As always, there were many interesting events and lectures that took place this past week. I always love attending these events or lectures and hearing the speakers. All of these events provide a great opportunity to learn about something that may be new and unfamiliar. I think that by attending, students are really engaging themselves in the true liberal arts experience of the school. Events are held by various departments, clubs and groups throughout the semester - usually at least two or three times a week, with great variation.
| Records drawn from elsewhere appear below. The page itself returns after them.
End F64.

Module PyFloat.
Import Py.

Definition word_is (w : string) (l : list ascii) : bool :=
  if decide (map lower l = list_ascii_of_string w) then true else false.

(** An exponent part [e[+-]digits]; when it is malformed nothing of it
    is read, as [strtod] does. *)
Definition exponent (l : list ascii) : Z * list ascii :=
  match l with
  | c :: l' =>
      if Ascii.eqb (lower c) "e" then
        let '(neg, l1) := sign_of l' in
        match digits_go 0 0 l1 with
        | (v, S _, rest) => (if neg then (- v)%Z else v, rest)
        | _ => (0%Z, l)
        end
      else (0%Z, l)
  | [] => (0%Z, l)
  end.

(** [float(s)] on a string: [None] stands for [ValueError]. *)
Definition float (s : string) : option float :=
  let l := strip_by c_isspace (list_ascii_of_string s) in
  let '(neg, l1) := sign_of l in
  if word_is "inf" l1 || word_is "infinity" l1 then Some (S754_infinity neg)
  else if word_is "nan" l1 then Some S754_nan
  else
    let '(mi, ni, l2) := digits_go 0 0 l1 in
    let '(m, nf, l3) :=
      match l2 with
      | c :: l2' =>
          if Ascii.eqb c "." then
            let '(m, nd, l3) := digits_go mi 0 l2' in (m, nd, l3)
          else (mi, 0, l2)
      | [] => (mi, 0, l2)
      end in
    match ni + nf with
    | 0 => None
    | S _ =>
        match exponent l3 with
        | (e, []) => Some (F64.of_decimal neg m (e - Z.of_nat nf))
        | _ => None
        end
    end.

End PyFloat.

(** ** numpy arrays and the operations the program applies to them *)

(** A column of the table: a sequence of strings (a Python list of
    strings while the file is read, a unicode array afterwards) or a
    [float64] array. *)
Inductive column : Type :=
  | StrCol (l : list string)
  | NumCol (l : list float).

(** An element read from a column. *)
Inductive value : Type :=
  | VStr (s : string)
  | VNum (x : float).

Inductive exn : Type :=
  | IndexError | KeyError | ValueError | TypeError | AttributeError.

Inductive result (A : Type) : Type :=
  | Ok (a : A)
  | Raise (e : exn).
Arguments Ok {A} a.
Arguments Raise {A} e.

Global Instance float_eq_dec : EqDecision float.
Proof. unfold float. solve_decision. Defined.

Global Instance column_eq_dec : EqDecision column.
Proof. solve_decision. Defined.

Global Instance value_eq_dec : EqDecision value.
Proof. solve_decision. Defined.

Global Instance exn_eq_dec : EqDecision exn.
Proof. solve_decision. Defined.

Module Np.

Definition len (c : column) : nat :=
  match c with StrCol l => length l | NumCol l => length l end.

Definition cells (c : column) : list value :=
  match c with StrCol l => map VStr l | NumCol l => map VNum l end.

(** [np.array([])] has dtype [float64]. *)
Definition empty : column := NumCol [].

(** [np.array(c)] *)
Definition array (c : column) : column :=
  match c with StrCol [] => empty | _ => c end.

(** [c != ''], element by element; a float never equals a string. *)
Definition ne_empty (c : column) : list bool :=
  match c with
  | StrCol l => map (fun s => negb (String.eqb s "")) l
  | NumCol l => map (fun _ => true) l
  end.

(** [c == v], element by element. *)
Definition eq_value (c : column) (v : value) : list bool :=
  match c, v with
  | StrCol l, VStr s => map (fun x => String.eqb x s) l
  | NumCol l, VNum y => map (fun x => F64.eqb x y) l
  | StrCol l, VNum _ => map (fun _ => false) l
  | NumCol l, VStr _ => map (fun _ => false) l
  end.

(** [a & b] on one-dimensional boolean arrays, with broadcasting of a
    length-one operand; other length mismatches raise [ValueError]. *)
Definition and_ (a b : list bool) : result (list bool) :=
  if length a =? length b then Ok (zip_with andb a b)
  else match a, b with
       | [x], _ => Ok (map (andb x) b)
       | _, [y] => Ok (map (fun x => andb x y) a)
       | _, _ => Raise ValueError
       end.

(** [np.sum(mask)]: the number of [True]. *)
Definition count_true (mask : list bool) : nat :=
  length (filter (fun b => b = true) mask).

Fixpoint compress {A : Type} (mask : list bool) (l : list A) : list A :=
  match mask, l with
  | b :: mask', x :: l' => if b then x :: compress mask' l' else compress mask' l'
  | _, _ => []
  end.

(** [c[mask]]: a new array; the mask must be as long as [c]. *)
Definition mask_index (c : column) (mask : list bool) : result column :=
  if length mask =? len c then
    Ok match c with
       | StrCol l => StrCol (compress mask l)
       | NumCol l => NumCol (compress mask l)
       end
  else Raise IndexError.

(** *** [np.sum] on a float array: pairwise summation

    Fewer than 8 elements are added left to right; up to 128 are added
    in 8 interleaved accumulators; longer arrays are halved. *)
Definition sum_seq (acc : float) (l : list float) : float :=
  fold_left F64.add l acc.

Fixpoint add_lanes (r : list float) (l : list float) : list float :=
  match r, l with
  | x :: r', y :: l' => F64.add x y :: add_lanes r' l'
  | _, _ => r
  end.

Fixpoint unrolled (blocks : nat) (r : list float) (l : list float)
  : list float * list float :=
  match blocks with
  | 0 => (r, l)
  | S k => unrolled k (add_lanes r (take 8 l)) (drop 8 l)
  end.

Definition sum_block (l : list float) : float :=
  let n := length l in
  if n <? 8 then sum_seq F64.zero l
  else
    let '(r, rest) := unrolled (n / 8 - 1) (take 8 l) (drop 8 l) in
    let q i := nth i r F64.zero in
    let res :=
      F64.add (F64.add (F64.add (q 0) (q 1)) (F64.add (q 2) (q 3)))
              (F64.add (F64.add (q 4) (q 5)) (F64.add (q 6) (q 7))) in
    sum_seq res rest.

Fixpoint pairwise (fuel : nat) (l : list float) : float :=
  let n := length l in
  match fuel with
  | S fuel' =>
      if n <=? 128 then sum_block l
      else
        let n2 := n / 2 - (n / 2) mod 8 in
        F64.add (pairwise fuel' (take n2 l)) (pairwise fuel' (drop n2 l))
  | 0 => sum_block l
  end.

Definition sum_floats (l : list float) : float :=
  F64.add F64.zero (pairwise (length l) l).

(** [np.sum(c)]: no addition is defined on unicode arrays. *)
Definition sum (c : column) : result float :=
  match c with
  | NumCol l => Ok (sum_floats l)
  | StrCol _ => Raise TypeError
  end.

(** [np.mean(c)]: the sum divided by the length; [0.0 / 0] is NaN. *)
Definition mean (c : column) : result float :=
  match c with
  | NumCol l => Ok (F64.div (sum_floats l) (F64.of_Z (Z.of_nat (length l))))
  | StrCol _ => Raise TypeError
  end.

End Np.

(** *** [np.unique] *)

Module Unique.

Global Instance np_le_dec : RelDecision (fun a b : float => F64.np_le a b = true).
Proof. intros a b. solve_decision. Defined.

(** The mask [ar[1:] != ar[:-1]] of [np.unique]: an element is kept when
    it differs from the one before it. *)
Fixpoint dedup_from {A : Type} (ne : A -> A -> bool) (prev : A) (l : list A)
  : list A :=
  match l with
  | [] => []
  | x :: l' => if ne x prev then x :: dedup_from ne x l' else dedup_from ne x l'
  end.

Definition dedup {A : Type} (ne : A -> A -> bool) (l : list A) : list A :=
  match l with
  | [] => []
  | x :: l' => x :: dedup_from ne x l'
  end.

Definition str_ne (x y : string) : bool := negb (String.eqb x y).

(** On floats all NaN count as one value ([equal_nan=True]). *)
Definition float_ne (x y : float) : bool :=
  negb (F64.eqb x y) && negb (F64.is_nan x && F64.is_nan y).

Definition unique_str (l : list string) : list string :=
  dedup str_ne (merge_sort String.le l).

Definition unique_float (l : list float) : list float :=
  dedup float_ne (merge_sort (fun a b => F64.np_le a b = true) l).

(** [np.unique(c)]: the distinct elements in ascending order. *)
Definition unique (c : column) : column :=
  match c with
  | StrCol l => StrCol (unique_str l)
  | NumCol l => NumCol (unique_float l)
  end.

End Unique.

(** ** The object state and the monad of its methods *)

(** The fields of a [SupermarketModel]. *)
Record Model : Type := mkModel {
  data : gmap string column;
  headers : list string;
  row_count : nat
}.

(** [SupermarketModel.__init__] *)
Definition init : Model := {| data := ∅; headers := []; row_count := 0 |}.

(** A method body: it reads and writes the fields and either returns or
    raises; the fields written before a [raise] stay written. *)
Definition M (A : Type) : Type := Model -> result A * Model.

Global Instance M_ret : MRet M := fun A a m => (Ok a, m).
Global Instance M_bind : MBind M := fun A B f c m =>
  match c m with
  | (Ok a, m') => f a m'
  | (Raise e, m') => (Raise e, m')
  end.

Definition raise {A : Type} (e : exn) : M A := fun m => (Raise e, m).
Definition lift {A : Type} (r : result A) : M A := fun m => (r, m).
Definition gets {A : Type} (f : Model -> A) : M A := fun m => (Ok (f m), m).
Definition set_data (d : gmap string column) : M unit :=
  fun m => (Ok tt, {| data := d; headers := headers m; row_count := row_count m |}).
Definition set_headers (hs : list string) : M unit :=
  fun m => (Ok tt, {| data := data m; headers := hs; row_count := row_count m |}).
Definition set_row_count (n : nat) : M unit :=
  fun m => (Ok tt, {| data := data m; headers := headers m; row_count := n |}).

(** [try: c except: h] *)
Definition try_except {A : Type} (c : M A) (h : exn -> M A) : M A := fun m =>
  match c m with
  | (Ok a, m') => (Ok a, m')
  | (Raise e, m') => h e m'
  end.

(** [for x in l: body] *)
Fixpoint for_ {A : Type} (l : list A) (body : A -> M unit) : M unit :=
  match l with
  | [] => mret tt
  | x :: l' => body x ;; for_ l' body
  end.

(** A loop that threads a local variable. *)
Fixpoint for_acc {A S : Type} (l : list A) (body : S -> A -> M S) (s : S) : M S :=
  match l with
  | [] => mret s
  | x :: l' => s' ← body s x; for_acc l' body s'
  end.

(** A loop that appends one result per element to a local list. *)
Fixpoint for_collect {A B : Type} (l : list A) (body : A -> M B) : M (list B) :=
  match l with
  | [] => mret []
  | x :: l' => y ← body x; ys ← for_collect l' body; mret (y :: ys)
  end.

(** [d[k]] on a dictionary. *)
Definition getitem (d : gmap string column) (k : string) : result column :=
  match d !! k with
  | Some c => Ok c
  | None => Raise KeyError
  end.

(** [enumerate(l)] *)
Definition enumerate {A : Type} (l : list A) : list (nat * A) :=
  zip (seq 0 (length l)) l.

(** ** model.py *)

Module SupermarketModel.

Definition important_columns : list string :=
  ["Total"; "Quantity"; "Rating"; "Branch"].

Definition numeric_columns : list string :=
  ["Unit price"; "Quantity"; "Tax 5%"; "Total";
   "cogs"; "gross margin percentage"; "gross income"; "Rating"].

(** [self.data[header].append(v)] *)
Definition append (header : string) (v : string) : M unit :=
  d ← gets data;
  c ← lift (getitem d header);
  match c with
  | StrCol l => set_data (<[header := StrCol (l ++ [v])]> d)
  | NumCol _ => raise AttributeError
  end.

Definition _convert_to_numpy : M unit :=
  hs ← gets headers;
  for_ hs (fun header =>
    d ← gets data;
    c ← lift (getitem d header);
    set_data (<[header := Np.array c]> d)).

(** [float(val)] on an element; an element that is a float already is
    returned as it is. *)
Definition float_of_value (v : value) : option float :=
  match v with
  | VStr s => PyFloat.float s
  | VNum x => Some x
  end.

Definition _safe_convert_to_float (arr : column) : column :=
  NumCol (map (fun val =>
                 match float_of_value val with
                 | Some x => x
                 | None => F64.zero
                 end) (Np.cells arr)).

Definition _clean_data : M unit :=
  n ← gets row_count;
  valid_rows ← for_acc important_columns (fun valid_rows col =>
    d ← gets data;
    match d !! col with
    | Some c => lift (Np.and_ valid_rows (Np.ne_empty c))
    | None => mret valid_rows
    end) (repeat true n);
  let removed := (Z.of_nat n - Z.of_nat (Np.count_true valid_rows))%Z in
  (if (0 <? removed)%Z then
     hs ← gets headers;
     for_ hs (fun header =>
       d ← gets data;
       c ← lift (getitem d header);
       c' ← lift (Np.mask_index c valid_rows);
       set_data (<[header := c']> d)) ;;
     set_row_count (Np.count_true valid_rows)
   else mret tt) ;;
  for_ numeric_columns (fun col =>
    d ← gets data;
    match d !! col with
    | Some c => set_data (<[col := _safe_convert_to_float c]> d)
    | None => mret tt
    end).
(** *** String literals

    [parse_string s copy] reads the body of a string literal, after the
    opening quote, up to the closing quote, and gives the string it denotes
    and the text after the literal.  Escapes are resolved, a surrogate pair
    of \u escapes is one rune, and bytes that are not well-formed UTF-8
    become U+FFFD.  [copy] counts the remaining bytes of a UTF-8 sequence
    being copied. *)
Fixpoint parse_string (s : text) (copy : nat) : option (text * text) :=
  match s with
  | [] => None
  | c :: s1 =>
      match copy with
      | S k => prepend [ c ] (parse_string s1 k)
      | O =>
          if Ascii.eqb c dq then Some ([], s1)
          else if Ascii.eqb c "\" then
            match s1 with
            | e :: s2 =>
                if Ascii.eqb e "u" then
                  match s2 with
                  | h1 :: h2 :: h3 :: h4 :: s3 =>
                      match hex4 h1 h2 h3 h4 with
                      | Some r =>
                          if is_surrogate r then
                            match s3 with
                            | b1 :: u1 :: g1 :: g2 :: g3 :: g4 :: s4 =>
                                match hex4 g1 g2 g3 g4 with
                                | Some r2 =>
                                    match surrogate_pair r r2 with
                                    | Some rune =>
                                        if Ascii.eqb b1 "\" && Ascii.eqb u1 "u"
                                        then prepend (encode_rune rune)
                                               (parse_string s4 0)
                                        else prepend replacement
                                               (parse_string s3 0)
                                    | None =>
                                        prepend replacement (parse_string s3 0)
                                    end
                                | None => prepend replacement (parse_string s3 0)
                                end
                            | _ => prepend replacement (parse_string s3 0)
                            end
                          else prepend (encode_rune r) (parse_string s3 0)
                      | None => None
                      end
                  | _ => None
                  end
                else
                  match simple_escape e with
                  | Some x => prepend [ x ] (parse_string s2 0)
                  | None => None
                  end
            | [] => None
            end
          else if code c <? 32 then None
          else
            match utf8_len s with
            | Some n => prepend [ c ] (parse_string s1 (n - 1))
            | None => prepend replacement (parse_string s1 0)
            end
      end
  end.
(** A submission that goes past the guards ends settled: the two
    messages are appended and the flags are down, whatever the network
    did; and it aborts nothing. *)
Lemma handleSubmit_settles (env : Page.Env) (st : Page.State) :
  submits st ->
  (exists answer, fst (Page.handleSubmit env st) = settled st answer) /\
  ~ In Page.Abort (snd (Page.handleSubmit env st)).
Proof.
  intros Hs. rewrite (handleSubmit_started env st Hs).
  unfold Page.after_fetch.
  assert (Hapology : forall last,
            Page.but_last
              ((Page.messages st ++
                [{| Page.role := Page.user;
                    Page.content := Str.trim (Page.input st) |}]) ++ [last]) ++
            [{| Page.role := Page.assistant; Page.content := Page.apology |}] =
            Page.messages (settled st Page.apology)).
  { intros last. unfold Page.but_last. rewrite removelast_last.
    unfold settled. simpl. now rewrite <- app_assoc. }
  assert (Hcatch : forall err shown0 answer,
            shown0 = {| Page.role := Page.assistant; Page.content := answer |} ->
            exists final,
              Page.finally_block
                (fst (Page.catch_block err
                        (Page.setMessages
                           (fun _ =>
                              (Page.messages st ++
                               [{| Page.role := Page.user;
                                   Page.content := Str.trim (Page.input st) |}])
                              ++ [shown0])
                           (started st)))) = settled st final).
  { intros err shown0 answer ->. unfold Page.catch_block.
    destruct (Page.is_abort err).
    - exists answer. page_unfold. now rewrite <- app_assoc.
    - exists Page.apology. page_unfold. f_equal. apply Hapology. }
  assert (Hno : forall err s, ~ In Page.Abort (snd (Page.catch_block err s))).
  { intros err s. unfold Page.catch_block.
    destruct (Page.is_abort err); simpl; intros [H|[]]; discriminate. }
  assert (Hstart : Page.setMessages
                     (fun _ =>
                        (Page.messages st ++
                         [{| Page.role := Page.user;
                             Page.content := Str.trim (Page.input st) |}]) ++
                        [{| Page.role := Page.assistant; Page.content := [] |}])
                     (started st) = started st).
  { page_unfold. reflexivity. }
  destruct (Page.respond env (posted env st)) as [err|response].
  - destruct (Hcatch err _ [] eq_refl) as [final Hfinal].
    rewrite Hstart in Hfinal.
    destruct (Page.catch_block err (started st)) as [st3 caught] eqn:Hc.
    split; [exists final; exact Hfinal|].
    simpl. intros [H|H]; [discriminate|].
    apply (Hno err (started st)). now rewrite Hc.
  - destruct (negb (Page.ok response)).
    { destruct (Hcatch (Page.HTTPError (Page.status response)) _ [] eq_refl)
        as [final Hfinal].
      rewrite Hstart in Hfinal.
      destruct (Page.catch_block _ (started st)) as [st3 caught] eqn:Hc.
      split; [exists final; exact Hfinal|].
      simpl. intros [H|H]; [discriminate|].
      apply (Hno (Page.HTTPError (Page.status response)) (started st)).
      now rewrite Hc. }
    destruct (Page.stream response) as [body|].
    2:{ destruct (Hcatch (Page.Thrown TypeError) _ [] eq_refl)
          as [final Hfinal].
        rewrite Hstart in Hfinal.
        destruct (Page.catch_block _ (started st)) as [st3 caught] eqn:Hc.
        split; [exists final; exact Hfinal|].
        simpl. intros [H|H]; [discriminate|].
        apply (Hno (Page.Thrown TypeError) (started st)). now rewrite Hc. }
    pose proof (page_loop_shown (Page.reads body)
                  (Page.messages st ++
                   [{| Page.role := Page.user;
                       Page.content := Str.trim (Page.input st) |}])) as Hshown.
    pose proof (page_chunks_parse_log (Page.reads body)
                  {| Page.accumulatedContent := [];
                     Page.shown := Page.messages (started st);
                     Page.logged := [] |} (Forall_nil _)) as Hlog.
    change (Page.messages (started st))
      with ((Page.messages st ++
             [{| Page.role := Page.user;
                 Page.content := Str.trim (Page.input st) |}]) ++
            [{| Page.role := Page.assistant; Page.content := [] |}]) in *.
    set (loop := fold_left Page.process_chunk (Page.reads body) _) in *.
    assert (Hlogged : ~ In Page.Abort (Page.logged loop)).
    { intros Hin. rewrite Forall_forall in Hlog.
      destruct (Hlog _ Hin) as [err Herr]. discriminate. }
    destruct (Page.ending body) as [err|].
    + destruct (Hcatch err _ (Page.accumulate (Page.reads body)) eq_refl)
        as [final Hfinal].
      rewrite Hshown.
      destruct (Page.catch_block err _) as [st3 caught] eqn:Hc.
      split; [exists final; exact Hfinal|].
      simpl. intros [H|H]; [discriminate|].
      apply in_app_or in H as [H|H]; [now apply Hlogged|].
      apply (Hno err (Page.setMessages
                        (fun _ =>
                           (Page.messages st ++
                            [{| Page.role := Page.user;
                                Page.content := Str.trim (Page.input st) |}]) ++
                           [{| Page.role := Page.assistant;
                               Page.content :=
                                 Page.accumulate (Page.reads body) |}])
                        (started st))).
      now rewrite Hc.
    + split.
      * exists (Page.accumulate (Page.reads body)). rewrite Hshown.
        page_unfold. now rewrite <- app_assoc.
      * simpl. rewrite app_nil_r. intros [H|H]; [discriminate|].
        now apply Hlogged.
Qed.

(** X13.  Between submissions the page is idle and its conversation is
    well formed: both flags are down, the ref holds no controller, and
    the messages are exchanges of one user message followed by one
    assistant message.  No submission ever calls [abort]: while a
    request is under way ([isLoading] is up) [handleSubmit] returns at
    its first guard, so the branch that calls [handleStop] is never
    taken. *)
Theorem page_is_idle_between_submissions (st : Page.State) :
  Page.reachable st ->
  exchanges (Page.messages st) /\
  Page.isLoading st = false /\
  Page.isStreaming st = false /\
  Page.abortController st = false /\
  (forall env, ~ In Page.Abort (snd (Page.handleSubmit env st))) /\
  (forall env busy,
     Page.isLoading busy = true -> Page.handleSubmit env busy = (busy, [])).
Proof.
  intros Hreach.
  assert (Hbusy : forall env busy,
            Page.isLoading busy = true ->
            Page.handleSubmit env busy = (busy, [])).
  { intros env busy Hl. unfold Page.handleSubmit.
    now rewrite Hl, orb_true_r. }
  assert (Hinv : exchanges (Page.messages st) /\
                 Page.isLoading st = false /\
                 Page.isStreaming st = false /\
                 Page.abortController st = false).
  { induction Hreach as [|st ev _ (Hex & Hl & Hs & Ha) _].
    - repeat split. constructor.
    - destruct ev as [value| |chosen|env]; simpl;
        try (repeat split; assumption).
      destruct (Nat.eqb (List.length (Str.trim (Page.input st))) 0) eqn:Hin.
      + unfold Page.handleSubmit. rewrite Hin. simpl.
        repeat split; assumption.
      + destruct (handleSubmit_settles env st (conj Hin (conj Hl Hs)))
          as [[answer Hfinal] _].
        rewrite Hfinal. repeat split.
        unfold settled. simpl. apply exchanges_app; [exact Hex|].
        repeat constructor. }
  destruct Hinv as (Hex & Hl & Hs & Ha).
  repeat split; try assumption.
  - intros env.
    destruct (Nat.eqb (List.length (Str.trim (Page.input st))) 0) eqn:Hin.
    + unfold Page.handleSubmit. rewrite Hin. simpl. tauto.
    + exact (proj2 (handleSubmit_settles env st (conj Hin (conj Hl Hs)))).
Qed.

Lemma page_is_idle_witness :
  exchanges
    (Page.messages
       (Page.step (Page.step Page.initial (Page.Type_ (lit "  hi ")))
                  (Page.Submit (page_env (sse_answer None))))) /\
  Page.messages
    (Page.step (Page.step Page.initial (Page.Type_ (lit "  hi ")))
               (Page.Submit (page_env (sse_answer None)))) =
  [{| Page.role := Page.user; Page.content := lit "hi" |};
   {| Page.role := Page.assistant; Page.content := lit "Hello" |}].
Proof.
  split.
  - apply (page_is_idle_between_submissions
             (Page.step (Page.step Page.initial (Page.Type_ (lit "  hi ")))
                        (Page.Submit (page_env (sse_answer None))))).
    apply Page.reachable_step; [|discriminate].
    apply Page.reachable_step; [apply Page.reachable_initial|discriminate].
  - vm_compute. reflexivity.
Defined.
(** C1.  For a POST, PUT or PATCH request whose content-type contains
    [application/json] and whose body is longer than the limit, the stage
    answers by itself: status 413, the envelope with code
    [PAYLOAD_TOO_LARGE] and [details = {"limit_bytes": max_bytes}].  The
    answer and the world after it are the same whatever [call_next] is, and
    the world is the one the stage started in: the rest of the chain is not
    run. *)
Theorem size_limit_rejects_large_body
  max_bytes request body request1 (call_next : Handler) (w : World) :
  In (Request.method request) ["POST"; "PUT"; "PATCH"] ->
  contains "application/json"
    (Headers.get (Request.headers request) "content-type" "") = true ->
  Request.body request = (inr body, request1) ->
  (max_bytes < len body)%Z ->
  let r := JSONResponse 413 (payload_too_large max_bytes) in
  JSONSizeLimitMiddleware_dispatch max_bytes request call_next w = (inr r, w) /\
  Response.status_code r = 413%Z /\
  is_error_envelope (Response.body r) = true /\
  envelope_field (Response.body r) "code" = Some (JStr "PAYLOAD_TOO_LARGE") /\
  envelope_field (Response.body r) "details" =
    Some (JDict [("limit_bytes", JInt max_bytes)]).
Proof.
  intros Hmethod Htype Hbody Hlen. cbv zeta.
  repeat split.
  unfold JSONSizeLimitMiddleware_dispatch.
  apply str_in_iff in Hmethod. rewrite Hmethod, Htype, Hbody.
  apply Z.gtb_lt in Hlen. now rewrite Hlen.
Qed.

(** The request the stage hands on when the body is within the limit. *)
Lemma size_limit_delegates
  max_bytes request body request1 (call_next : Handler) (w : World) :
  In (Request.method request) ["POST"; "PUT"; "PATCH"] ->
  contains "application/json"
    (Headers.get (Request.headers request) "content-type" "") = true ->
  Request.body request = (inr body, request1) ->
  (len body <= max_bytes)%Z ->
  JSONSizeLimitMiddleware_dispatch max_bytes request call_next w =
  call_next (Request.set_receive request1 (receive_with_body body)) w.
Proof.
  intros Hmethod Htype Hbody Hlen.
  unfold JSONSizeLimitMiddleware_dispatch.
  apply str_in_iff in Hmethod. rewrite Hmethod, Htype, Hbody.
  destruct (Z.gtb_spec (len body) max_bytes) as [Hgt|_]; [lia | reflexivity].
Qed.
(** * ReactOS shell32: the file-system shell folder (CFSFolder, CFileSysEnum)

    A shallow embedding of the parts of the file-system folder that the
    specification talks about: the directory enumerator
    [CFileSysEnum::Initialize], the attribute classifier
    [SHELL32_GetFSItemAttributes], and the folder operations
    [ParseDisplayName], [CompareIDs], [GetAttributesOf] and [SetNameOf].

    Conventions.
    - A DWORD is a [Z] in [0, 2^32); [~x] is written [dw_not x].
    - An HRESULT is the signed 32-bit value as a [Z]; [SUCCEEDED hr] is
      [0 <= hr].  A BOOL is a Rocq [bool]; where the source returns a BOOL
      through an HRESULT the conversion [BOOL_to_LONG] is written out.
    - WCHAR strings are [string]s; a possibly-NULL pointer is an [option].
    - An out-parameter is an [option]: [None] is a NULL pointer, [Some v] a
      pointer to a cell holding [v]; the function returns the final cells.
    - Memory allocation never fails. *)

From Stdlib Require Import ZArith List String Ascii Bool Lia.
Import ListNotations.

Local Open Scope Z_scope.
Local Open Scope bool_scope.

(** ** Platform constants

    Modelled from the spec: the numeric values of the constants of the
    platform headers (winnt.h, winerror.h, shobjidl.h, pidl.h) are not in
    src/; they are the public values of those headers. *)

Module Win32.

Definition MAX_PATH : nat := 260.

(* HRESULT *)
Definition S_OK : Z := 0.
Definition S_FALSE : Z := 1.
Definition E_INVALIDARG : Z := 0x80070057 - 0x100000000.
Definition E_FAIL : Z := 0x80004005 - 0x100000000.
Definition ERROR_FILE_NOT_FOUND : Z := 2.
Definition ERROR_ACCESS_DENIED : Z := 5.
Definition ERROR_NO_MORE_FILES : Z := 18.

Definition SUCCEEDED (hr : Z) : bool := 0 <=? hr.
Definition FAILED (hr : Z) : bool := hr <? 0.
(* HRESULT_FROM_WIN32 for a non-zero Win32 error code *)
Definition HRESULT_FROM_WIN32 (e : Z) : Z :=
  if e <=? 0 then e
  else Z.lor (Z.land e 0xFFFF) 0x80070000 - 0x100000000.

Definition BOOL_to_LONG (b : bool) : Z := if b then 1 else 0.

(* DWORD arithmetic *)
Definition DWORD_ALL : Z := 0xFFFFFFFF.
Definition dw_not (x : Z) : Z := Z.lxor (Z.land x DWORD_ALL) DWORD_ALL.
(* a DWORD value converted to a 32-bit int *)
Definition to_int (x : Z) : Z :=
  let m := x mod 0x100000000 in
  if m <? 0x80000000 then m else m - 0x100000000.
(* a bit test as C's [x & m] in a condition *)
Definition tst (x m : Z) : bool := negb (Z.land x m =? 0).

(* file attributes *)
Definition FILE_ATTRIBUTE_READONLY : Z := 0x1.
Definition FILE_ATTRIBUTE_HIDDEN : Z := 0x2.
Definition FILE_ATTRIBUTE_SYSTEM : Z := 0x4.
Definition FILE_ATTRIBUTE_DIRECTORY : Z := 0x10.

(* SHCONTF *)
Definition SHCONTF_FOLDERS : Z := 0x20.
Definition SHCONTF_NONFOLDERS : Z := 0x40.
Definition SHCONTF_INCLUDEHIDDEN : Z := 0x80.

(* SHGDN *)
Definition SHGDN_NORMAL : Z := 0x0.
Definition SHGDN_INFOLDER : Z := 0x1.
Definition SHGDN_FORPARSING : Z := 0x8000.

(* SFGAO *)
Definition SFGAO_CANCOPY : Z := 0x1.
Definition SFGAO_CANMOVE : Z := 0x2.
Definition SFGAO_CANLINK : Z := 0x4.
Definition SFGAO_STORAGE : Z := 0x8.
Definition SFGAO_CANRENAME : Z := 0x10.
Definition SFGAO_CANDELETE : Z := 0x20.
Definition SFGAO_HASPROPSHEET : Z := 0x40.
Definition SFGAO_DROPTARGET : Z := 0x100.
Definition SFGAO_LINK : Z := 0x10000.
Definition SFGAO_READONLY : Z := 0x40000.
Definition SFGAO_HIDDEN : Z := 0x80000.
Definition SFGAO_STREAM : Z := 0x400000.
Definition SFGAO_STORAGEANCESTOR : Z := 0x800000.
Definition SFGAO_VALIDATE : Z := 0x1000000.
Definition SFGAO_FILESYSANCESTOR : Z := 0x10000000.
Definition SFGAO_FOLDER : Z := 0x20000000.
Definition SFGAO_FILESYSTEM : Z := 0x40000000.
Definition SFGAO_HASSUBFOLDER : Z := 0x80000000.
FeelGood's Generation Wake Up Symposium
One of the events that I attended this past week was FeelGood's Generation Wake Up Symposium - an event that stressed the interconnectedness and relatedness of every action that we take on this planet, and their subsequent environmental consequences. Because I am an environmental science major, and love all things about sustainability, I really enjoyed this event. During the program, I was challenged to think about the unexamined assumptions that I make each day, and how they affect people, animals and the environment elsewhere in the world. For example, when we say, "Throw it away," what exactly is meant by "away?" Trash that we throw away will end up doing environmental harm somewhere - but that is something that we never think about. Overall, the experience was touching and served as a reminder to continue pursuing environmentally sustainable practices.
Fair Food Fight
Another event I attended was the Fair Food Fight event held by the Coalition of Immokalee Workers in the East Parlor. The two speakers are currently traveling the East Coast, spreading the word about their most recent boycott of Wendy's - the popular fast-food restaurant. The boycott was instituted after Wendy's refused to sign onto the "Fair Food Program" - a partnership among employees, farmer, and major retail brands that is working to end years of farmworker poverty, sexual abuse and even slavery. All the program requires is that one extra cent be paid to the workers, per basket of tomatoes, a minimum wage pay, and fair treatment of workers. However, that is still too much for Wendy's, regardless of the millions they take in. Needless to say, I won't be buying any Wendy'sfood until they sign onto the program.
Lastly, I attended a lecture at our SugarLoaf campus entitled, "Outsourcing Memory: Are our Minds Compatible with Computers? Can we Upload Our Memory to a Computer?“ The lecture was given by Dr. Noreen Herzfeld, a professor of computer science at St. John’s University in Collegeville, Minn. The information and perspective that was presented was extremely interesting to me. Usually, when I hear about people contemplating the process of uploading our brain data onto computers in the future, they are excited about the possibilities it will bring. However, Dr. Herzfeld had quite the opposite opinion - suggesting that we should keep our relationships with computers how they are now, as mere partners.
Overall, the opportunities for learning outside of the classroom at CHC never fails to amaze me. You never quite know what events will pop up and what you will learn from them!